Wind Farm Layout Optimization Using Genetic Algorithm and Multiple Traveling Sales Man Algorithm

Wind energy utilization is growing rapidly in the last decades. More specifically, the number of offshore wind farm projects has been increased significantly in recent years. The electrical energy is generated through wind turbines that are placed in certain locations for maximum wind power extraction. In offshore wind farms, many wind turbines are placed in a certain order and connected to each other to deliver the generated power to the closest power grid. The exact locations of wind turbines in a wind farm are decided based on certain criteria in order to deliver maximum power. After deciding on the wind turbine micro-sittings, how to connect the turbines electrically is another major question specifically for cable cost minimization. Literature presents many researches on the wind turbine installation and location identifications that increase the wind farm power output.
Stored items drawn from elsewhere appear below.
(* ===== verification/Config.v ===== *)
(** config.h: the macros on flag words, which the components use on unsigned
    integers of 32 bits. *)

From Stdlib Require Import ZArith Lia.
From S2P Require Export Prelude.

Local Open Scope Z_scope.

Definition FL_ISSET (flags flag : Z) : bool := Z.land flags flag =? flag.
Definition FL_ARESOMESET (flags flag : Z) : bool := negb (Z.land flags flag =? 0).
Definition FL_SET (flags flag : Z) : Z := Z.lor flags flag.
Definition FL_CLR (flags flag : Z) : Z := Z.lxor flags (Z.land flags flag).

(** ** Lemmas *)

Lemma FL_ISSET_spec flags flag :
  FL_ISSET flags flag = true ↔ ∀ i, Z.testbit flag i = true → Z.testbit flags i = true.
Proof.
  unfold FL_ISSET. rewrite Z.eqb_eq. split.
  - intros H i Hi. rewrite <- H, Z.land_spec in Hi. by apply andb_prop in Hi as [? _].
  - intros H. apply Z.bits_inj. intros i. rewrite Z.land_spec.
    destruct (Z.testbit flag i) eqn:E; [by rewrite (H i E) | by rewrite andb_false_r].
Qed.

Lemma FL_SET_testbit flags flag i :
  Z.testbit (FL_SET flags flag) i = Z.testbit flags i || Z.testbit flag i.
Proof. apply Z.lor_spec. Qed.

Lemma FL_CLR_testbit flags flag i :
  Z.testbit (FL_CLR flags flag) i = Z.testbit flags i && negb (Z.testbit flag i).
Proof.
  unfold FL_CLR. rewrite Z.lxor_spec, Z.land_spec.
  by destruct (Z.testbit flags i), (Z.testbit flag i).
Qed.

Lemma FL_ISSET_SET flags flag : FL_ISSET (FL_SET flags flag) flag = true.
Proof. apply FL_ISSET_spec. intros i Hi. rewrite FL_SET_testbit, Hi. apply orb_true_r. Qed.

(** Flags with no bit in common do not disturb each other. *)
Lemma FL_ISSET_SET_disjoint flags flag other :
  Z.land flag other = 0 → FL_ISSET (FL_SET flags flag) other = FL_ISSET flags other.
Proof.
  intros H. unfold FL_ISSET, FL_SET. rewrite Z.land_lor_distr_l, H. by rewrite Z.lor_0_r.
Qed.

Lemma FL_ISSET_CLR_disjoint flags flag other :
  Z.land flag other = 0 → FL_ISSET (FL_CLR flags flag) other = FL_ISSET flags other.
Proof.
  intros H. unfold FL_ISSET. f_equal. apply Z.bits_inj. intros i.
  assert (Hi : Z.testbit flag i && Z.testbit other i = false)
    by (rewrite <- Z.land_spec, H; apply Z.bits_0).
  rewrite !Z.land_spec, FL_CLR_testbit.
  destruct (Z.testbit flags i), (Z.testbit flag i), (Z.testbit other i); done.
Qed.

Lemma FL_ISSET_CLR flags flag : flag ≠ 0 → FL_ISSET (FL_CLR flags flag) flag = false.
Proof.
  intros H. unfold FL_ISSET. apply Z.eqb_neq. intros He. apply H.
  rewrite <- He. apply Z.bits_inj. intros i.
  rewrite Z.land_spec, FL_CLR_testbit, Z.bits_0.
  by destruct (Z.testbit flags i), (Z.testbit flag i).
Qed.

Lemma FL_CLR_SET flags flag : FL_CLR (FL_SET flags flag) flag = FL_CLR flags flag.
Proof.
  apply Z.bits_inj. intros i. rewrite !FL_CLR_testbit, FL_SET_testbit.
  by destruct (Z.testbit flags i), (Z.testbit flag i).
Qed.
(* ===== verification/Website.v ===== *)
(** website.c: the registry of websites and the choice of the one that serves a
    request.

    The list [websites] holds pointers; an address is a number, the heap maps
    the live addresses to their records, and malloc takes the next free one.
    The pointers [url] and [path] of a record point into [full_url]: they are
    kept as the suffixes that they stand for. *)

From Stdlib Require Import ZArith Lia Ascii String.
From stdpp Require Import gmap.
From S2P Require Export General Config.

Local Open Scope Z_scope.

Definition WS_OPTION_PARSE_MULTIPARTS : Z := 1.

Record website_t := Website {
  w_url : bytes;
  w_full_url : bytes;
  w_path : bytes;
  w_sockfd : Z;
  w_ip : bytes;
  w_options : Z
}.

Record registry := Registry {
  initialized : bool;
  default_website_options : Z;
  websites : list nat;
  heap : gmap nat website_t;
  next_addr : nat
}.

Definition registry_static : registry :=
  Registry false WS_OPTION_PARSE_MULTIPARTS [] ∅ 0.

(** ** Operations on the registry *)

Definition website_init (r : registry) : res registry :=
  _ ← assert (negb (initialized r));
  Done (Registry true (default_website_options r) [] (heap r) (next_addr r)).

Definition default_ip : bytes := str "0.0.0.0".

(** The address of the string, and the path in it. *)
Definition split_path (url : bytes) : nat := default (length url) (strchr url c_slash).

Definition full_url_of (url : bytes) : bytes * bytes :=
  if startswith url (str "https://") then (url, drop 8 url)
  else if startswith url (str "http://") then (url, drop 7 url)
  else (str "http://" ++ url, url).

Definition website_add (r : registry) (sockfd : Z) (url : bytes) (ip : option bytes)
  : res (registry * nat) :=
  _ ← assert (initialized r);
  ip ← strcpy_into 16 (default default_ip ip);
  let '(full_url, url) := full_url_of url in
  let w := Website url full_url (drop (split_path url) url) sockfd ip
             (default_website_options r) in
  let a := next_addr r in
  Done (Registry (initialized r) (default_website_options r) (websites r ++ [a])
          (<[a := w]> (heap r)) (S a), a).

(** [list_locate] without a comparator compares the pointers. *)
Definition list_locate (l : list nat) (a : nat) : option nat := fst <$> list_find (eq a) l.

Definition website_remove (r : registry) (a : nat) : res registry :=
  _ ← assert (initialized r);
  let l := match list_locate (websites r) a with
           | Some i => delete i (websites r)
           | None => websites r
           end in
  _ ← deref (heap r !! a);
  Done (Registry (initialized r) (default_website_options r) l (delete a (heap r)) (next_addr r)).

(** The first website of the list that passes a test. *)
Fixpoint first_website (test : website_t → bool) (h : gmap nat website_t) (l : list nat)
  : res (option nat) :=
  match l with
  | [] => Done None
  | a :: l =>
      w ← deref (h !! a);
      if test w then Done (Some a) else first_website test h l
  end.

Definition website_get_by_full_url (r : registry) (full_url : bytes) (ip : option bytes)
  : res (option nat) :=
  _ ← assert (initialized r);
  first_website (λ w, strcmp_eq full_url (w_full_url w) && strcmp_eq (default default_ip ip) (w_ip w))
    (heap r) (websites r).

Definition website_get_by_sockfd (r : registry) (sockfd : Z) : res (option nat) :=
  _ ← assert (initialized r);
  first_website (λ w, sockfd =? w_sockfd w) (heap r) (websites r).

Definition website_protocol (w : website_t) : bytes :=
  if startswith (w_full_url w) (str "https://") then str "https://" else str "http://".

(** ** The choice for a request *)

Definition is_wildcard (w : website_t) : bool := char_at (w_url w) 0 =? c_star.

(** Where the compared part of the request's URL starts. *)
Definition url_start (w : website_t) (url : bytes) : nat :=
  if is_wildcard w then
    match strchr url c_colon with
    | Some n => n
    | None => match strchr url c_slash with Some n => n | None => length url end
    end
  else 0%nat.

Definition w_url_start (w : website_t) : nat := if is_wildcard w then 1%nat else 0%nat.

(** The number of characters of the host and port to compare. *)
Definition host_port_len (w : website_t) (url : bytes) : Z :=
  Z.max (Z.of_nat (length (w_url w) - length (w_path w)) - Z.of_nat (w_url_start w))
        (Z.of_nat (split_path url) - Z.of_nat (url_start w url)).

(** The conditions of the source but the one on the length of the path. *)
Definition website_matches (url protocol ip : bytes) (w : website_t) : bool :=
  strncmp_eq (drop (w_url_start w) (w_url w)) (drop (url_start w url) url)
    (Z.to_nat (host_port_len w url)) &&
  startswith (drop (split_path url) url) (w_path w) &&
  startswith (w_full_url w) protocol &&
  strcmp_eq (w_ip w) ip.

(** The loop: [len] and [found] as in the source. *)
Fixpoint find_loop (url protocol ip : bytes) (h : gmap nat website_t) (l : list nat)
  (len : nat) (found : option nat) : res (option nat) :=
  match l with
  | [] => Done found
  | a :: l =>
      w ← deref (h !! a);
      if website_matches url protocol ip w && (len <=? length (w_path w))%nat
      then find_loop url protocol ip h l
             (length (w_path w) + if is_wildcard w then 0 else 1) (Some a)
      else find_loop url protocol ip h l len found
  end.

Definition website_find (r : registry) (url : bytes) (protocol ip : option bytes)
  : res (option nat) :=
  _ ← assert (initialized r);
  find_loop url (default (str "http://") protocol) (default default_ip ip) (heap r)
    (websites r) 0 None.

(** ** Options: a NULL website stands for the defaults of new ones *)

Definition put_options (w : website_t) (o : Z) : website_t :=
  Website (w_url w) (w_full_url w) (w_path w) (w_sockfd w) (w_ip w) o.

Definition website_options_set (r : registry) (website : option nat) (opt : Z) (val : bool)
  : res registry :=
  let change o := if val then FL_SET o opt else FL_CLR o opt in
  match website with
  | Some a =>
      w ← deref (heap r !! a);
      Done (Registry (initialized r) (default_website_options r) (websites r)
              (<[a := put_options w (change (w_options w))]> (heap r)) (next_addr r))
  | None =>
      Done (Registry (initialized r) (change (default_website_options r)) (websites r)
              (heap r) (next_addr r))
  end.

Definition website_options_get (r : registry) (website : option nat) (opt : Z) : res bool :=
  match website with
  | Some a => w ← deref (heap r !! a); Done (FL_ISSET (w_options w) opt)
  | None => Done (FL_ISSET (default_website_options r) opt)
  end.

Definition website_options_reset (r : registry) (a : nat) : res registry :=
  w ← deref (heap r !! a);
  Done (Registry (initialized r) (default_website_options r) (websites r)
          (<[a := put_options w (default_website_options r)]> (heap r)) (next_addr r)).

(** ** Specification vocabulary *)

(** The list has no duplicates, its pointers are live and below the next free
    address; every record is one that [website_add] makes. *)
Record registry_inv (r : registry) : Prop := {
  ri_nodup : NoDup (websites r);
  ri_live : ∀ a, a ∈ websites r → is_Some (heap r !! a);
  ri_fresh : ∀ a, is_Some (heap r !! a) → (a < next_addr r)%nat;
  ri_record : ∀ a w, heap r !! a = Some w →
    w_full_url w = website_protocol w ++ w_url w ∧
    w_path w = drop (split_path (w_url w)) (w_url w) ∧ (length (w_ip w) < 16)%nat
}.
However, there are a few researches on the collection system cabling for cost optimization. This study presents a method for Wind Farm Layout Optimization Problem (WFLOP) that has the objection function of collection system cable cost and power losses. The objective function is minimized using Genetic algorithm and multiple travelling sales man algorithm. The proposed method is tested with a wind farm that includes over 100 turbines and realistic system parameters. Results show that the cable installation costs are minimized together with the system power losses.